Self-monitoring and setting fitness goals using devices such as Fitbit are among the two most popular ways of changing behavior towards physical activity. The apps motivate in observing step counts in real time and reviewing inactive time. All of this is done according to custom fitness goals such as taking 10,000 steps in a day.

However, the '10,000 steps' is not a magic number. Increasing the time spent on walking is healthy. But the proportion of benefits is not uniform on the climb to your fitness goals. For instance, the benefits of going from 2000 steps to 4000 steps are much more than going from 4000 steps to 6000 steps. But more time spent on body movement is better hence, taking 6000 steps is much better than 4000 steps.

With the rising popularity of activity trackers, the new challenge is to promote 10,000 steps marketing slogan. The data supporting this recommendation was extracted from pedometers that are worn around the hip. These days manufacturers produce these devices for the wrist because they are more comfortable.

The device worn around the hips is more efficient in calculating your activity. When something is worn on the extremities, it picks up extra movements. So it will probably miscount the large movements from daily life such as sweeping the floor or doing dishes as steps. There is a great possibility that wrist-worn devices might inflate your activity count. A general rule here would be that some exercise is good but more physical activity is better.

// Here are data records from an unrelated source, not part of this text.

(* ===== verification/Prelude.v ===== *)
(** * Verification of CubeSandbox: disks, vsock, memory, PCI and safe paths

    CubeSandbox runs sandboxes in micro virtual machines.  This library models
    seven parts of its Rust code and proves what makes them correct: the
    copy-on-write storage engine of the sandboxes' disks, the qcow2 images that
    the hypervisor presents to its guests as disks, the vsock device through
    which a guest talks to its host, the rate limiter of the virtio devices, the
    memory of a machine, plugged and unplugged by its guest, saved, restored and
    moved to another host, the PCI and interrupt side of the hypervisor, from
    the allocators of addresses and the device buses to the configuration spaces
    that a guest programs, and the library with which the agent resolves paths
    that a guest controls.  The parts do not call each other; the components of
    a part do, and are composed as in the code.

    ** Conventions

    Paths are relative to src/.  A [w]-bit integer is a [Z]; operators that
    can overflow wrap, as in the release profile.  Stateful code is a function
    of the monad [M]: it ends with a value, with an error, or with [Crashed],
    which stands for a panic or for the death of the process.  Log lines are
    left out.  Code outside the repository is a class of operations with the
    laws the code relies on, and each class has an instance on which the
    examples run.  The summaries below are short; the hypotheses of a theorem
    are spelled out above it, with the lemma that shows what happens without
    them where the code then does something else.

    ** Storage engine (cubecow/src)

    - HostFs: the file system calls of the engine, as a tree of directories and
      files with a list of injected faults: each call may fail or be the one at
      which the process dies.
    - Reflink: engine/reflink.rs, one definition per method of the engine, the
      startup scan, and the configuration, error and metric types it uses.  The
      lock of the name index is held or taken as a whole; calls of different
      threads are not interleaved.
    - ReflinkFaults: under any faults, an operation changes only files of its
      own name, and one that reports an error leaves the index alone.
    - ReflinkRefine: without faults, the engine implements a flat store of
      independent objects.
    - ReflinkRecovery, ReflinkCrash: the startup scan rebuilds the index, and
      initialisation after a crash at any call finds the objects from before
      or after the operation.
    - ReflinkList: following page tokens lists everything once, in order.

    ** Disk images (hypervisor/qcow/src)

    - RawFile: raw_file.rs, reading and writing a file with direct I/O; the file
      is a sequence of bytes with a position, and each call on it may fail or
      transfer fewer bytes than it is asked to.  When no call does, direct I/O
      reads and writes the same bytes as plain I/O.
    - QcowTables: vec_cache.rs, qcow_raw_file.rs and refcount.rs, the tables of an
      image and their caches.  QcowHeader: the header of qcow.rs, the arithmetic
      of the layout and the rebuilding of reference counts.  QcowImage: opening
      and creating images, and the allocation of clusters.  QcowDisk: the
      operations of a disk, reading, writing, punching holes, seeking, flushing.
    - QcowInv: the invariant of an image: every cluster that is in use has one
      owner, the caches together with the file hold the tables, and a cluster in
      use is counted.  QcowSteps: the elementary steps keep it.  QcowCount,
      QcowLookup, QcowWrite, QcowIo, QcowOpen: so does every operation, and what
      each does to the disk, in the rules of [wp].
    - QcowSpec: the specification, a flat array of bytes with a position, and that
      an image implements it over any session of requests with flushes and
      reopenings in it; a full host file ends the session and spares the bytes
      outside of the range of the request.
    - QcowNew: an image that is created on an empty file is a disk of zeroes.
    - QcowConvert: converting between raw files and images; readers and writers
      are classes with laws, with raw files and images as instances.  If the host
      transfers what it is asked to, the converted file stores the same disk.
    - QcowRun: a checker of images, a small image, runs, and the cases in which an
      error or a short transfer loses data.

    ** Vsock (hypervisor/virtio-devices/src/vsock)

    - Stream: the host side of a connection, as an interface.  VsockStream:
      unix/stream.rs, the streams that implement it, and acknowledgements.
    - VsockTxBuf: csm/txbuf.rs, a queue of bytes in a ring.
    - VsockPacket: packet.rs, the header and the packets from descriptor chains;
      guest memory is a parameter.
    - VsockConn: csm/connection.rs and csm/mod.rs, the state machine.
      VsockConnProofs: a connection is a reliable stream both ways for packets
      that fit their buffers, and keeps within the buffer of a guest that does
      not take back what it granted.
    - VsockQueues: unix/muxer_rxq.rs and unix/muxer_killq.rs.
    - VsockMuxer: unix/muxer.rs.  VsockMuxerProofs: every call returns, and the
      pool, the listeners and the queues stay consistent.  The order of hash map
      iteration, the clock and the answers of epoll are arbitrary.

    ** Rate limiter (hypervisor/rate_limiter/src/lib.rs)

    - RateLimiter: token buckets and the limiter; [f64] is the binary64 format of
      [SpecFloat].  RateLimiterProofs: the refill is the documented one, what is
      granted beyond the rate is what requests larger than the bucket borrow, and
      retries are granted if the bucket gains a token between them.

    ** Memory (hypervisor)

    - Virtqueue: the descriptors of a chain.
    - VirtioMem: virtio-devices/src/mem.rs, the device through which a guest plugs
      and unplugs memory; the host's kernel, DMA handlers and the queue are a
      class.  VirtioMemSpec: its laws, and the specification, a set of plugged
      blocks.  VirtioMemProofs: the device implements the specification, and DMA
      mappings follow the blocks.
    - MemoryRanges: the tables of vm-migration/src/protocol.rs from bitmaps, and
      the ranges of virtio-mem; they are exact.
    - SnapshotPages: vmm/src/pagemap_anon.rs and vmm/src/soft_dirty.rs, which pages
      an incremental snapshot writes; /proc is a class.  SnapshotPagesProofs: under
      the laws of the page map, no page that changed is left out.
    - SnapshotMemory: the snapshots of vmm/src/memory_manager.rs, full, incremental,
      soft-dirty and from the dirty log, and reading them back; the file is written
      in pieces and any call may fail.  SnapshotProofs: over any history of guest
      activity and snapshots, a snapshot that succeeds leaves the guest's memory in
      the file.  SnapshotRestore: what the file holds is restored, and the cases
      outside the hypotheses in which it is not.  The exactness of snapshots from the
      dirty log is not shown; it fails on the second one.
    - MigrationProtocol: the messages of vm-migration/src/protocol.rs and the
      receiving side of a live migration in vmm/src/lib.rs.  Reading a configuration
      or a state and creating the machine from it is a class.
      MigrationProtocolProofs: round trips, and what each request does.
    - Migration: the sending side (vmm/src/lib.rs, vmm/src/vm.rs and the dirty logs of
      memory_manager.rs), with the receiver at the other end of the socket and a
      guest that runs until it is paused.  MigrationProofs: when a migration succeeds
      the other side runs with the memory of the paused machine, and one that returns
      an error leaves the machine running here.  MigrationRun: a run, and failures.

    ** PCI, interrupts and device buses (hypervisor)

    - Bytes, BTree: little-endian bytes, fields of bits, and the ordered maps of
      the standard library.
    - AddressAllocator: vm-allocator/src/address.rs; what it hands out is
      aligned, free and the highest such range.  VmResources: gsi.rs and
      system.rs of the same crate; every resource has one user.
    - DeviceBus: vm-device/src/bus.rs, which implements a placement of devices.
    - IrqGroup: the trait of interrupt groups (vm-device/src/interrupt) as a
      class with laws, and vmm/src/interrupt.rs as its instance, over a KVM that
      may refuse calls.
    - Msix: pci/src/msix.rs and the interrupts of virtio devices
      (virtio-devices/src/transport/pci_device.rs).  MsixProofs: against the
      laws of the group, no interrupt is lost or made up, and snapshots restore.
    - Ioapic: devices/src/ioapic.rs.  IoapicProofs: against the same laws, an
      interrupt of a pin arrives as the message that the guest programmed.
    - PciConfig: pci/src/configuration.rs.  PciConfigProofs, PciConfigSpec: it
      stays well formed and the guest changes writable bits only.  PciCaps: the
      list of capabilities is what was added.  PciBars: base address registers
      follow the protocol of PCI, for 32 and 64 bits.
    - PciBdf: the addresses of pci/src/lib.rs, and reading them back from text.
    - PciDevice: the trait of pci/src/device.rs as a class, resources
      (vm-device/src/lib.rs) and nodes of the device tree (vmm/src/device_tree.rs).
    - AddressManager: the address manager of vmm/src/device_manager.rs, which
      moves the region of a device; the calls of the virtual machine are a class.
      AddressManagerProofs: a region that moves keeps the allocators in agreement
      with the buses; a move that fails frees the range in the allocator only.
      MoveBarProofs: the notifications of a virtio device move with its region.
    - PciBus: pci/src/bus.rs, slots and the two ways to configuration spaces.  A
      device is shared between the bus and its owner, so devices are in a store.
    - PvPanic: devices/src/pvpanic.rs, the device for which the whole path is
      shown.  DeviceManager: how vmm/src/device_manager.rs attaches it.
    - PciRelocation: the ports and memory reach the same registers, and a region
      that a guest moves through them moves everywhere.  PciAttach: a device
      that is attached is known under one range everywhere.

    ** Safe paths (agent/libs/safe-path/src, agent/rustjail/src/mount.rs)

    - PathFs: paths of the standard library, and a file system of directories,
      files and links that other processes change before any call.
    - SafePath: scoped_path_resolver.rs, pinned_path_buf.rs and
      scoped_dir_builder.rs, and the mounts that use them.
    - SafePathProofs: a resolved path stays below its root whatever the file
      system answers, and is what the kernel finds for a process with that root
      when nobody interferes.  SafeDirProofs: directories are made below the root
      only, and exactly those that are missing.  SafePathRun: a file system,
      runs and races.

    ** Fuel

    [flush_to] makes at most two writes for the two parts of a ring, so three
    rounds are enough; [read_exact] and [write_all] transfer a byte per round at
    least or were interrupted, which the script of the calls says; [gcd]
    halves its operand every two rounds; the search for a port tries one port
    more than are in use; [recv_loop] and [sweep_killq] are bounded by the
    queue and by the pool; [hex_rev] prints the 16 digits of a number of 64
    bits at most. A range of an image is cut into as many pieces as it has
    clusters, two more, and one for each answer left in the script of the calls,
    which may cut a write short; a copy reads a byte per round at least; counting a
    cluster that needs a cluster to be counted goes no deeper than there are
    clusters left in the file. Resolving a path needs no fuel: it follows 255
    links at most, and the walk of the kernel 40. The loops that write or copy
    a range take as many rounds as the script of the calls has entries left,
    and one more, which is whole; a receiver that is asked to answer takes a
    turn per byte at most. Where fuel runs out the model panics or fails, and
    the theorems show that this does not happen. A guest can refill the queue
    of virtio-mem without end; [process_chains] takes any number of chains,
    and what is shown of it holds for every number.

    ** Not modelled

    Of the multiplexer: accepting host connections, parsing their commands,
    passing descriptors, and the debug port configuration; timestamps that are
    only logged. Of memory: creating and hot-plugging regions, memory given
    back by the balloon between two incremental snapshots, local migration,
    which passes descriptors, and the thread of virtio-mem. Of PCI: MSI, VFIO,
    the tables of class codes, more than one segment, the virtio transport
    beyond its interrupts, and the creation of devices other than pvpanic. Of
    images: backing files, which the code refuses, opening and cloning the
    host file, the asynchronous backends, and VHD and VHDX. Of safe paths:
    descriptors are not closed, and canonicalizing a path is one step. The
    vsock device and the other devices, the rest of the virtual machine
    manager and of the agent, the shim and the HTTP services. *)
From stdpp Require Import base gmap strings list fin_maps sorting pretty.
From Stdlib Require Import ZArith Lia.

Declare Scope cube_scope.
Delimit Scope cube_scope with cube.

The extended periods of sedentary behavior such as sitting can be solved through step counting. For instance, many of us have those times during the day when we sit for longer periods. By continuing to calculate the steps during these periods we can reduce our sitting time. Many apps allow you to ring an alarm if you reach a threshold for the inactive time.

The problem with monitoring the idle time is that physical activity is not a one-size-fits-all solution. People with health problems such as rheumatoid arthritis or respiratory problems, the slogan for 10,000 steps is not beneficial. The professionals that have to spend time sitting down such as taxi drivers will need to increase their physical activity count by more than 10,000 steps to counter the negative impact of sitting too long.

This debate can easily turn towards the concept of 'lifestyle medicine'. So if the public can put the message out there that fitness trackers should be merged with the lifestyle choices, it would help more people. It would be better that these apps are truly customized for everyone's particular lifestyle. This way one can easily set personalized goals that truly maximize the health benefits across populations.